Le PP a été divisé par les neurones corticaux L six exprimant CTIP deux et TBR R un. Le modèle d’immunocoloration de ces marqueurs confirme l’expression appropriée de ces facteurs de transcription dans le cp nouvellement formé. L’ensemble de ces analyses confirme le développement cortical précoce ORGANOTYPIQUE dans l’ensemble de l’hémisphère. En utilisant l’ensemble du protocole décrit, le ventricule gauche d’embryons E 13 intacts a été injecté.

L’expression de la GFP électroporée et traitée a pu être observée à partir de précurseurs neuronaux dans le vz. Alors que des cellules exprimant la GFP ont été observées dans l’IZ et le cp, il est important de noter que de nombreux neurones positifs à la GFP marqués par des pointes de flèche ont été observés au sommet de la CP en formation avec des dendrites et des axones émergents. La couche discrète à l’interface entre le CP et le MZ indique une migration, un arrêt et une lamination appropriés.

Les dendrites s’étendaient dans la MZ tandis que les axones du cortico ugal s’étendaient sous le CP et dans le iz. Sous. Les cellules différenciatrices étaient des cellules positives à la GFP à divers stades de maturité, y compris des neurones de morphologie bipolaire juxtaposés à des fibres radiogliales et en dessous des neurones multipolaires dans l’iz. Les dendrites se sont également étendues dans la MZ où la lecture de la protéine ECM est correctement immunolocalisée.

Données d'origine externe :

(** X5.  The submit button is drawn dimmed (opacity 0.6) exactly when it
    is disabled, and that is exactly when no network is listed. *)
Theorem submit_button_dimmed_iff_disabled (nets : list Network) :
  (submitOpacity nets = "0.6" <-> submitDisabled nets = true)
  /\ (submitOpacity nets = "1" <-> submitDisabled nets = false)
  /\ (submitDisabled nets = true <-> nets = []).
Proof.
  unfold submitOpacity, submitDisabled.
  destruct nets as [|n nets]; simpl; repeat split; intros; congruence.
Qed.


(** X7.  When the listed networks have pairwise different names and the
    selected ssid is that of the listed network [n], the identity field
    is shown exactly when [n] itself has security 'enterprise'. *)
Theorem unique_names_identity_field_follows_selection
        (nets : list Network) (n : Network) (d : NetworkInfo) :
  NoDup (map ssid nets) ->
  In n nets ->
  info_ssid d = Some (ssid n) ->
  (identityFieldShown (formUiSchema nets d) = true
   <-> security n = "enterprise").
Proof.
  intros Hnd Hin Hd.
  unfold formUiSchema. rewrite identityFieldShown_getUiSchema.
  rewrite isEnterpriseNetwork_spec. split.
  - intros [m [Hm [Hs He]]]. rewrite Hd in Hs. injection Hs as Hs.
    now rewrite (unique_ssid_same_network nets n m Hnd Hin Hm Hs).
  - intros He. exists n. auto.
Qed.

Lemma unique_names_identity_field_follows_selection_witness :
  identityFieldShown (formUiSchema [corp; home] (only_ssid "Corp")) = true
  <-> security corp = "enterprise".
Proof.
  apply (unique_names_identity_field_follows_selection
           [corp; home] corp (only_ssid "Corp")).
  - repeat constructor; simpl; intuition discriminate.
  - left. reflexivity.
  - reflexivity.
Defined.

End FormMore.

(* ===================================================================== *)
(** * Properties of the notices *)
(* ===================================================================== *)

Module NotificationsFacts.
Import Notifications Examples.
Local Open Scope list_scope.

Lemma truthy_false (s : string) : truthy s = false <-> s = "".
Proof.
  unfold truthy. rewrite negb_false_iff. apply String.eqb_eq.
Qed.

Lemma truthy_true (s : string) : truthy s = true <-> s <> "".
Proof.
  unfold truthy. rewrite negb_true_iff. apply String.eqb_neq.
Qed.

(** X8.  Both versions of the component show nothing at all exactly when
    networks are available, no connection was attempted, no reload is
    under way and the error is the empty string. *)
Theorem no_notice_iff_nothing_to_report (p : props) :
  (Notifications p = []
   <-> attemptedConnect p = false /\ RestartingApp p = false
       /\ hasAvailableNetworks p = true /\ error p = "")
  /\ (NotificationsDataHub p = []
      <-> attemptedConnect p = false /\ RestartingApp p = false
          /\ hasAvailableNetworks p = true /\ error p = "").
Proof.
  unfold Notifications, NotificationsDataHub.
  rewrite <- (truthy_false (error p)).
  destruct (attemptedConnect p), (RestartingApp p), (hasAvailableNetworks p),
    (truthy (error p)); cbn [when negb app];
    (split;
     (split;
      [ intros H; try discriminate H; auto
      | intros (H1 & H2 & H3 & H4); try discriminate; reflexivity ])).
Qed.
(** A probe is answered: the work runs, and nothing blocks. *)
Lemma export_body_ready py os ver s pre post :
  os_pings os = pre ++ Ok true :: post ->
  Forall (fun p => is_ready p = false) pre ->
  export_body py os ver s
  = (fst (export_work py os ver
            (mkSt (trace s ++ probe_events pre ++ [EvPing]) (proc s)
                  (tmp_exists s) (written s))),
     Some (snd (export_work py os ver
                  (mkSt (trace s ++ probe_events pre ++ [EvPing]) (proc s)
                        (tmp_exists s) (written s))))).
Proof.
  intros Hp Hpre. unfold export_body, bindB, try_except_b, liftM,
    _wait_for_redis_ready.
  rewrite Hp, (ready_loop_first pre post Hpre).
  now destruct (export_work py os ver _).
Qed.

Lemma export_work_run py os ver s :
  tmp_exists (fst (export_work py os ver s)) = tmp_exists s
  /\ (In EvWrite (trace (fst (export_work py os ver s))) ->
      In EvWrite (trace s)
      \/ exists db,
           export_dbs py (os_server os) []
                      (_collect_db_indexes py (os_server os)) = Ok db).
Proof.
  unfold export_work, bindM, emit, liftR, set_written.
  cbn [trace proc tmp_exists written].
  destruct (export_dbs py (os_server os) [] _) as [db|e].
  - split; [|intros _; right; now exists db].
    cbn [trace proc tmp_exists written].
    now destruct (os_write os) as [[]|e].
  - cbn [fst trace tmp_exists]. split; [reflexivity|].
    rewrite in_app_iff. intros [Hin|Hin]; [now left|].
    simpl in Hin. intuition discriminate.
Qed.


(** *** Leaving the call *)



(** The whole of a successful export. *)
Example export_ok_trace :
  trace (final_state py0 os_ok)
  = [EvExists; EvPickPort; EvVersion; EvMkdtemp; EvCopy; EvPopen;
     EvPing; EvSleep; EvPing; EvQuery; EvWrite;
     EvPoll; EvTerminate; EvWait 5; EvRmtree]
  /\ proc (final_state py0 os_ok) = Exited
  /\ tmp_exists (final_state py0 os_ok) = false
  /\ snd (export_rdb_to_json py0 os_ok st0) = Some (Ok tt).
Proof. repeat split; reflexivity. Qed.
(** X18.  The end of a round, for a game with exactly one of [won], [lost]
    and [quit] up: the lines that are not keys of the dictionary of
    [check_yes] are skipped, the first line that is one decides, and the
    loop of games is left exactly when that line is one of [No], [no], [N]
    and [n]; the lines after it are left unread.  [input] runs out of
    lines exactly when no line is a key. *)
Theorem X18_end_of_round game inputs :
  one_flag game ->
  (forall q rest,
     end_of_round game inputs = Some (q, rest) <->
     exists skipped line,
       inputs = skipped ++ line :: rest /\
       Forall (fun l => check_yes l = None) skipped /\
       check_yes line = Some (negb q)) /\
  (end_of_round game inputs = None <->
   Forall (fun l => check_yes l = None) inputs) /\
  (forall u, check_yes u = Some true <-> u ∈ ["Yes"; "yes"; "Y"; "y"]%string) /\
  (forall u, check_yes u = Some false <-> u ∈ ["No"; "no"; "N"; "n"]%string).
Proof.
  intros Hone. rewrite (end_of_round_one_flag game inputs Hone). split_and!.
  - intros q rest. split.
    + destruct (ask_until_clear inputs) as [[line rest']|] eqn:Ea;
        [|discriminate].
      intros H. inversion H; subst rest'.
      apply ask_until_clear_spec in Ea as (skipped & -> & Hs & Hl).
      exists skipped, line. split_and!; [reflexivity|exact Hs|].
      destruct (check_yes line) as [[]|]; [reflexivity|reflexivity|].
      contradiction.
    + intros (skipped & line & Hin & Hs & Hl).
      assert (ask_until_clear inputs = Some (line, rest)) as ->.
      { apply ask_until_clear_spec. exists skipped. split_and!; try assumption.
        rewrite Hl. discriminate. }
      rewrite Hl. destruct q; reflexivity.
  - rewrite <- ask_until_clear_None.
    destruct (ask_until_clear inputs) as [[line rest]|];
      split; intros H; first [discriminate|reflexivity].
  - intros u. rewrite check_yes_spec. rewrite !elem_of_cons, !elem_of_nil.
    split.
    + intros H. repeat destruct H as [H|H]; inversion H; subst; tauto.
    + intros H. repeat destruct H as [H|H]; subst; tauto.
  - intros u. rewrite check_yes_spec. rewrite !elem_of_cons, !elem_of_nil.
    split.
    + intros H. repeat destruct H as [H|H]; inversion H; subst; tauto.
    + intros H. repeat destruct H as [H|H]; subst; tauto.
Qed.

(** A game that was quit, then the answers: one that is not understood,
    a yes, and a line left unread. *)
Lemma X18_end_of_round_witness :
  end_of_round (run [RequestQuit] test_board) ["maybe"; "Y"; "0 0"]
  = Some (false, ["0 0"]).
Proof.
  assert (one_flag (run [RequestQuit] test_board)) as Hone
    by (right; right; vm_compute; auto).
  destruct (X18_end_of_round (run [RequestQuit] test_board)
              ["maybe"; "Y"; "0 0"] Hone) as (H & _).
  apply H. exists ["maybe"], "Y". split_and!.
  - reflexivity.
  - constructor; [vm_compute; reflexivity|constructor].
  - vm_compute. reflexivity.
Defined.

Ainsi, les conditions d’électroporation et d’explantation permettent un développement normal des neurones corticaux. Comme prévu, les neurones positifs à la GFP post-mitotique ont peuplé le cp en formation. Ainsi, le protocole peut cibler de manière fiable les neurones corticaux L six pour l’étude de leur migration et de leur maturation.

L’utilisation intensive de cette procédure a donné un taux de réussite de 79 %. 195 des 248 tentatives se sont avérées propices à l’imagerie et à l’analyse. La moitié des échecs provenaient d’un échec à exprimer la GFP ou d’une GFP ciblée manquée une fois masterisée.

Cette technique peut être réalisée en 90 minutes si elle est correctement exécutée. Lors de la tentative de cette procédure, il est important de se rappeler de pratiquer les dissections afin que les hémisphères électroporés puissent être cultivés avec des méninges intactes Suite à cette procédure. D’autres méthodes, comme la microscopie à intervalle de temps, peuvent être réalisées afin de répondre à des questions supplémentaires telles que la façon dont les mutations d’intérêt perturbent la migration neuronale ou l’agénésie dendri.